O setor cultural brasileiro perdeu 244 mil postos de trabalho em um ano, de acordo com um levantamento do Painel de Dados do Observatório do Itaú Cultural.

O Observatório, que acompanha a evolução da economia criativa no País por meio de dados da Pnad Contínua, aponta que o setor encolheu 4%.

No primeiro trimestre de 2020, havia 6.843.455 postos de trabalho disponíveis na economia criativa no País. O número caiu para 6.599.590 no primeiro trimestre deste ano.

Segundo o Estadão, em relação ao trimestre anterior, o último de 2020, a queda é de 1%, ou 80 mil postos de trabalho.

Registro de queda

Do primeiro para o segundo trimestre do ano passado, o setor se retraiu 8%, recuperando 7% até o fim de 2020, mas voltou a registrar nova queda de 1% no primeiro trimestre de 2021.

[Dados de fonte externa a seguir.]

Lemma sound_advance E m0 rec run id : sound E (AdvanceLatest run id) m0 rec.
Proof using Type*.
  apply kept_valid. intros [_ Hp]. simpl. unfold advance_latest.
  eapply kept_reads; [apply reads_complete|eauto|]. intros g.
  eapply t_bind; [eapply t_reads; [apply reads_require_record|..]|].
  { intros m [Hk _]. eauto. }
  { intros m rec' Hm Hr. exact (conj Hm Hr). }
  intros rec'. apply t_start. intros m [[Hk Hc] [Hrec _]].
  assert (rec' = rec) as -> by (destruct Hk as [(_ & Hr & _) _]; congruence).
  assert (Hv := complete_valid _ _ Hc).
  assert (Hgo : commits current (AdvanceLatest run id) rec (mk_record RECORD_VERSION (Some id) (r_phase rec)) ->
    triple E (eq m) (commit_record dir (Some id) (r_phase rec))
      (fun _ => succeeded (AdvanceLatest run id) m0 rec) (settled (AdvanceLatest run id) m0 rec)).
  { intros Hcom. eapply t_conseq; [apply (kept_commit_record E m0 rec); by split|..|].
    - intros ? <-. by apply kept_new_latest.
    - simpl; eauto.
    - intros m' [?|?]; eauto. }
  destruct (r_phase rec) as [|cur owner|cur owner] eqn:Eph; [apply t_fail; intros ? <-; eauto|..];
    (case_bool_decide as Hcur; [subst cur|apply t_fail; intros ? <-; eauto]);
    rewrite <- Eph in *; apply Hgo, advance_commits; by rewrite Eph.
Qed.

(** [commit_latest] as a step of any operation [o] that it completes. *)
Lemma kept_commit_latest {A : Type} E o m0 rec id (a : A) :
  commits current o rec (mk_record RECORD_VERSION (Some id) Stopped) ->
  triple E (kept m0 rec rec) (_ ← commit_latest dir id; mret a)
    (fun _ => succeeded o m0 rec) (settled o m0 rec).
Proof using Type*.
  intros Hcom. apply t_bind with (R := fun _ => succeeded o m0 rec); [|intros []; by apply t_ret].
  unfold commit_latest. eapply kept_reads; [apply reads_complete|eauto|]. intros g.
  apply t_start. intros m [Hk Hc]. assert (Hv := complete_valid _ _ Hc).
  eapply t_pre; [apply kept_commit; [by apply valid_new_latest|intros m' [?|?]; eauto|]
    |by intros ? <-; apply kept_new_latest].
  eapply kept_bind; [apply kept_collect|eauto|]. intros c. apply t_ret. eauto.
Qed.

Lemma sound_commit_latest E m0 rec id : sound E (CommitLatest id) m0 rec.
Proof using Type*.
  assert (Hc := kept_commit_latest E (CommitLatest id) m0 rec id tt (latest_commits current rec id)).
  intros w Hw. specialize (Hc w Hw). simpl in *. unfold mbind, M_bind in Hc.
  by destruct (commit_latest dir id E w) as [[]| |].
Qed.

(** Stages a generation, works on it, publishes it and commits it. *)
Lemma sound_staged {A : Type} E o m0 rec (k : staging -> M A) :
  (forall st, s_dir st = staging_dir dir (s_id st) -> valid_id (s_id st) ->
     triple E (kept m0 rec rec) (k st) (fun _ => succeeded o m0 rec) (settled o m0 rec)) ->
  triple E (kept m0 rec rec) (st ← stage dir; k st)
    (fun _ => succeeded o m0 rec) (settled o m0 rec).
Proof using Type*.
  intros Hk.
  apply t_bind with (R := fun st m => kept m0 rec rec m /\
     s_dir st = staging_dir dir (s_id st) /\ valid_id (s_id st)).
  - eapply t_conseq; [eapply t_returns; [apply kept_guards, guards_stage|apply returns_stage]|..].
    + done.
    + done.
    + eauto.
  - intros st. apply t_start. intros m [Hm [Hd Hv]]. eapply t_pre; [by apply Hk|by intros ? <-].
Qed.

(** Publishing then committing. *)
Lemma publish_and_commit {A : Type} E o m0 rec st par org (a : generation_id -> A) :
  s_dir st = staging_dir dir (s_id st) ->
  (forall id, commits current o rec (mk_record RECORD_VERSION (Some id) Stopped)) ->
  triple E (kept m0 rec rec)
    (id ← publish dir st par org; _ ← commit_latest dir id; mret (a id))
    (fun _ => succeeded o m0 rec) (settled o m0 rec).
Proof using Type*.
  intros Hst Hcom. eapply kept_bind; [by apply kept_guards, guards_publish|eauto|].
  intros id. by apply kept_commit_latest.
Qed.
(** What a program keeps away from stays as it was. *)
Lemma t_outside {A : Type} E (c : M A) d m m1 (Hm1 : same_tree d m m1) F :
  modifies F c -> (forall p, below d p -> ~ F p) ->
  triple E (eq m1) c (fun _ => same_tree d m) (same_tree d m).
Proof.
  intros Hc HF.
  assert (Hgo : forall m', frame F m1 m' -> same_tree d m m').
  { intros m' Hf p Hp. rewrite Hf by by apply HF. by apply Hm1. }
  eapply t_conseq; [apply t_modifies, Hc|done|intros ? m'; apply Hgo|exact Hgo].
Qed.

Lemma store_path_not_root (d : path) a b : d /: a /: b <> [].
Proof. by destruct d. Qed.

Section calm.
Context (E : env) (HE : calm E).

(** Without injected errors a readable file is read. *)
Lemma t_read_json_calm {A : Type} `{Json A} m p :
  triple E (eq m) (read_json (A := A) p)
    (fun r m' => m = m' /\ forall a, json_at m p = Some a -> r = Some a) (eq m).
Proof using HE.
  intros w ->. unfold read_json, attempt, fs_read, look, mbind, M_bind.
  destruct (e_fault E (w_tick w)) as [[]|] eqn:Ef; simpl; [|done|].
  { by destruct (HE (w_tick w)). }
  unfold json_at, contents_at, read_in, stat_in.
  destruct (w_fs w !! p) as [[f| |t]|]; simpl; [|done..|by destruct (missing_kind _ _)].
  by destruct (from_slice (f_data f)).
Qed.

Lemma t_path_is_dir_calm m p :
  triple E (eq m) (path_is_dir p) (fun b m' => m = m' /\ (m !! p = Some NDir -> b = true)) (eq m).
Proof using HE.
  intros w ->. unfold path_is_dir, attempt, metadata, look, mbind, M_bind.
  destruct (e_fault E (w_tick w)) as [[]|] eqn:Ef; simpl; [|done|].
  { by destruct (HE (w_tick w)). }
  unfold stat_in. by destruct (w_fs w !! p) as [[]|].
Qed.

Lemma t_read_dir_calm m d :
  triple E (eq m) (attempt (read_dir d))
    (fun r m' => m = m' /\ (m !! d = Some NDir -> exists names, r = inl names /\ names ≡ₚ entries m d)) (eq m).
Proof using HE.
  intros w ->. unfold attempt, read_dir, look.
  destruct (e_fault E (w_tick w)) as [[]|] eqn:Ef; simpl; [|done|].
  { by destruct (HE (w_tick w)). }
  unfold stat_in. destruct (w_fs w !! d) as [[]|]; simpl; try done.
  split; [done|]. intros _. eexists. split; [done|]. apply e_order_perm.
Qed.

End calm.

Section gc.
Context `{Json record, Json manifest, Json checkpoint_ref}.
Context `{!JsonLaws record valid_record, !JsonLaws manifest valid_manifest}.
Context `{!JsonLaws checkpoint_ref valid_checkpoint}.
Context (dir : path).

Abbreviation gdir := (generation_dir dir).
Abbreviation rdir := (run_dir dir).

(** [c] is a stored checkpoint: a [.ref] file holds it. *)
Definition checkpoint_at (m : fsmap) (name : string) (c : checkpoint_ref) : Prop :=
  has_ref_extension name = true /\ json_at m (checkpoints_dir dir /: name) = Some c.

(** ** What a checkpoint names is kept *)

Lemma checkpoint_in_dir m name c :
  well_formed m -> checkpoint_at m name c -> m !! checkpoints_dir dir = Some NDir /\ name ∈ entries m (checkpoints_dir dir).
Proof.
  intros Hwf [_ Hc].
  assert (Hsome : is_Some (m !! (checkpoints_dir dir /: name))).
  { unfold json_at, contents_at in Hc. destruct (m !! (checkpoints_dir dir /: name)); [by eexists|done]. }
  split; [|by apply elem_of_entries]. destruct (Hwf _ _ Hsome) as [Hnil|?]; [|done].
  unfold checkpoints_dir in Hnil. by destruct dir.
Qed.

Lemma t_checkpoints_calm E m name c :
  calm E -> well_formed m -> checkpoint_at m name c -> m !! gdir (c_generation c) = Some NDir ->
  triple E (eq m) (checkpoints dir) (fun cps m' => m = m' /\ c ∈ cps) (eq m).
Proof.
  intros HE Hwf Hc Hd. destruct (checkpoint_in_dir m name c Hwf Hc) as [Hcd Hname]. destruct Hc as [Hext Hj].
  unfold checkpoints. eapply t_bind; [by apply t_read_dir_calm|].
  intros r. apply t_start. intros ? [<- Hr]. destruct (Hr Hcd) as (names & -> & Hn).
  eapply t_bind.
  { apply (t_fold_m E (eq m) (fun acc seen => name ∈ seen -> c ∈ acc)); [|by intros ?%elem_of_nil].
    intros seen acc x Hacc. destruct (has_ref_extension x) eqn:Ex.
    - eapply t_bind; [by apply t_read_json_calm|]. intros rj. apply t_start. intros ? [<- Hrj].
      destruct rj as [cx|].
      + eapply t_bind; [by apply t_path_is_dir_calm|]. intros b. apply t_start. intros ? [<- Hb].
        apply t_ret. intros ? <-. split; [done|]. rewrite elem_of_app, list_elem_of_singleton.
        intros [Hs| ->].
        * destruct b; [apply elem_of_app; left|]; by apply Hacc.
        * specialize (Hrj c Hj). simplify_eq. rewrite Hb by done. apply elem_of_app. right. by left.
      + apply t_ret. intros ? <-. split; [done|]. rewrite elem_of_app, list_elem_of_singleton.
        intros [Hs| ->]; [by apply Hacc|]. by specialize (Hrj c Hj).
    - apply t_ret. intros ? <-. split; [done|]. rewrite elem_of_app, list_elem_of_singleton.
      intros [Hs| ->]; [by apply Hacc|congruence]. }
  intros acc. apply t_ret. intros ? [<- Hacc]. split; [done|].
  rewrite merge_sort_Permutation. apply Hacc. by rewrite Hn.
Qed.

(** ** Storing a checkpoint *)

Lemma ref_extension id : valid_id id -> has_ref_extension (id +:+ ".ref") = true.
Proof.
  intros Hv. unfold has_ref_extension. rewrite string_app_length. simpl (String.length ".ref").
  replace (String.length id + 4 - 4)%nat with (String.length id) by lia. rewrite substring_app. simpl.
  destruct id; [done |]. by rewrite andb_true_r; apply Nat.ltb_lt; simpl; lia.
Qed.

Lemma t_add_checkpoint E P c :
  valid_checkpoint c ->
  triple E P (add_checkpoint dir c)
    (fun _ m => valid_id (c_id c) /\ checkpoint_at m (c_id c +:+ ".ref") c) (fun _ => True).
Proof.
  intros Hv. unfold add_checkpoint. eapply t_bind; [apply t_any |]. intros g.
  eapply t_bind; [apply t_any |]. intros u.
  eapply t_bind; [eapply t_returns; [apply (t_any E (fun _ => True)) | apply returns_checkpoint_ref_path] |].
  intros p. apply t_start. intros m (_ & Hid & ->).
  eapply t_conseq; [apply t_commit_file | done | | done].
  intros u' m' [_ [b Hb]]. split; [done |]. split; [by apply ref_extension |].
  unfold json_at, contents_at. rewrite Hb. by apply json_roundtrip.
Qed.

(** The generations a collection may not touch, for the part of it after the
    references are known. *)
Definition sweep (rec : record) (referenced : gset generation_id) : M collected :=
  run_entries ← attempt (read_dir (runs_dir dir));
  runs ← match run_entries with
         | inl names => fold_m (collect_run dir (phase_run (r_phase rec))) [] names
         | inr _ => mret []
         end;
  gen_entries ← attempt (read_dir (generations_dir dir));
  acc ← match gen_entries with
        | inl names => fold_m (collect_entry dir referenced) ([], []) names
        | inr _ => mret ([], [])
        end;
  mret (mk_collected acc.1 runs acc.2).

Lemma guards_sweep (K R : string -> Prop) rec (referenced : gset generation_id) :
  (forall id, K id -> id ∈ referenced) -> (forall r, R r -> phase_run (r_phase rec) = Some r) ->
  respects (guards dir K R) (sweep rec referenced).
Proof.
  intros HK HR. unfold sweep. respects_tac; [by apply guards_collect_run|by apply guards_collect_entry].
Qed.
Lemma drop_memory_keeps_disk_witness :
  let latest := default "" (r_latest (demo_record demo_memory)) in
  match drop_memory demo_dir quiet demo_memory with
  | Ok r w' => exists id, r = Some id /\
      rebuilt demo_dir quiet (generation_dir demo_dir latest) (Some latest) DropMemory (w_fs demo_memory) id (w_fs w')
  | _ => False
  end.
Proof.
  intros latest. assert (Hok : is_ok (drop_memory demo_dir quiet demo_memory) = true) by (vm_compute; reflexivity).
  destruct (drop_memory demo_dir quiet demo_memory) as [r w'|e w'|w'] eqn:Ed; [|discriminate Hok|discriminate Hok].
  apply (drop_memory_keeps_disk demo_dir quiet demo_memory (demo_record demo_memory) latest
    (manifest_of demo_dir (w_fs demo_memory) latest) r w').
  - apply good_b_sound. vm_compute. reflexivity.
  - apply no_staging_b_sound. vm_compute. reflexivity.
  - vm_compute. reflexivity.
  - vm_compute. reflexivity.
  - apply complete_b_sound_as. vm_compute. reflexivity.
  - vm_compute. reflexivity.
  - exact Ed.
Defined.

Lemma export_copies_witness :
  match export demo_generation ["j"%string] quiet demo with
  | Ok _ w' => exported demo_dir ["j"%string] quiet demo_generation (w_fs demo) (w_fs w')
  | _ => False
  end.
Proof.
  assert (Hok : is_ok (export demo_generation ["j"%string] quiet demo) = true) by (vm_compute; reflexivity).
  destruct (export demo_generation ["j"%string] quiet demo) as [[] w'|e w'|w'] eqn:Ee; [|discriminate Hok|discriminate Hok].
  apply (export_copies demo_dir quiet demo ["j"%string] demo_generation w').
  - apply well_formed_b_sound. vm_compute. reflexivity.
  - vm_compute. reflexivity.
  - vm_compute. reflexivity.
  - vm_compute. reflexivity.
  - apply complete_b_sound_as. vm_compute. reflexivity.
  - refine (bool_decide_eq_false_1 (below _ _) _). vm_compute. reflexivity.
  - refine (bool_decide_eq_false_1 (below _ _) _). vm_compute. reflexivity.
  - exact Ee.
Defined.

Lemma clone_or_copy_tree_copies_witness :
  match clone_or_copy_tree (generations_dir demo_dir) ["k"%string] quiet demo with
  | Ok _ w' => tree_copied (generations_dir demo_dir) ["k"%string] (w_fs demo) (w_fs w')
  | _ => False
  end.
Proof.
  assert (Hok : is_ok (clone_or_copy_tree (generations_dir demo_dir) ["k"%string] quiet demo) = true)
    by (vm_compute; reflexivity).
  destruct (clone_or_copy_tree (generations_dir demo_dir) ["k"%string] quiet demo) as [[] w'|e w'|w'] eqn:Ec;
    [|discriminate Hok|discriminate Hok].
  apply (clone_or_copy_tree_copies quiet demo (generations_dir demo_dir) ["k"%string] w').
  - apply well_formed_b_sound. vm_compute. reflexivity.
  - discriminate.
  - discriminate.
  - refine (bool_decide_eq_false_1 (below _ _) _). vm_compute. reflexivity.
  - refine (bool_decide_eq_false_1 (below _ _) _). vm_compute. reflexivity.
  - apply absent_intro; [apply well_formed_b_sound; vm_compute; reflexivity|discriminate|vm_compute; reflexivity].
  - exact Ec.
Defined.

(** C38: one failing [stat] is enough to lose a checkpoint. [checkpoints] asks
    [is_dir] whether a reference's generation exists, which answers no when the
    question fails; a collection that runs then takes the generation for
    garbage and removes it, and reports success. *)
Theorem collect_garbage_can_lose_checkpoint :
  exists E w rec name c col w',
    good demo_dir (w_fs w) rec /\ checkpoint_at demo_dir (w_fs w) name c /\
    complete demo_dir (w_fs w) (c_generation c) /\
    (exists n, forall t, e_fault E t = if Nat.eqb t n then Some FErr else None) /\
    collect_garbage demo_dir E w = Ok col w' /\ c_generation c ∈ col_generations col /\
    w_fs w' !! generation_dir demo_dir (c_generation c) = None.
Proof.
  pose (n := w_tick demo2 + 3). pose (o := collect_garbage demo_dir (quiet_until n FErr) demo2).
  assert (Ho : match o with
    | Ok col w' => bool_decide (c_generation demo_checkpoint ∈ col_generations col) &&
        bool_decide (w_fs w' !! generation_dir demo_dir (c_generation demo_checkpoint) = None)
    | _ => false end = true) by (vm_compute; reflexivity).
  destruct o as [col w'| |] eqn:Eo; [|discriminate Ho|discriminate Ho].
  apply andb_true_iff in Ho as [H1%bool_decide_eq_true H2%bool_decide_eq_true].
  exists (quiet_until n FErr), demo2, (demo_record demo2), "c1.ref"%string, demo_checkpoint, col, w'.
  split_and!; [exact demo2_good| | | |exact Eo|exact H1|exact H2].
  - split; vm_compute; reflexivity.
  - apply complete_b_sound. vm_compute. reflexivity.
  - by exists n.
Qed.

(** A capture that was cut short is never cleaned up.  libkrun writes a
    capture of [generations/.staging-<id>] to the hidden directory
    [generations/..staging-<id>.tmp.<pid>] first, memory image included; when
    the owner dies there, no later collection removes it, since it only knows
    the store's own prefixes. *)
Theorem collect_garbage_keeps_leftovers `{Json record, Json manifest, Json checkpoint_ref} E dir id pid w :
  same_tree (generations_dir dir /: ("." +:+ (STAGING_PREFIX +:+ id) +:+ ".tmp." +:+ pid))
    (w_fs w) (w_fs (left_by (collect_garbage dir E w))).
Proof.
  intros q Hq. apply (leftover_collect_garbage dir ("staging-" +:+ id +:+ ".tmp." +:+ pid) E w). intros Hb. by apply Hb.
Qed.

O estudo leva em conta empregos formais e informais em atividades como publicidade e marketing, arquitetura, artesanato, design, cinema, rádio, TV, tecnologia da informação, editorial, patrimônio histórico, música, artes cênicas e visuais.

São Paulo perdeu 2% dos postos de trabalho em relação ao mesmo período de 2020 e o Rio de Janeiro perdeu 4%.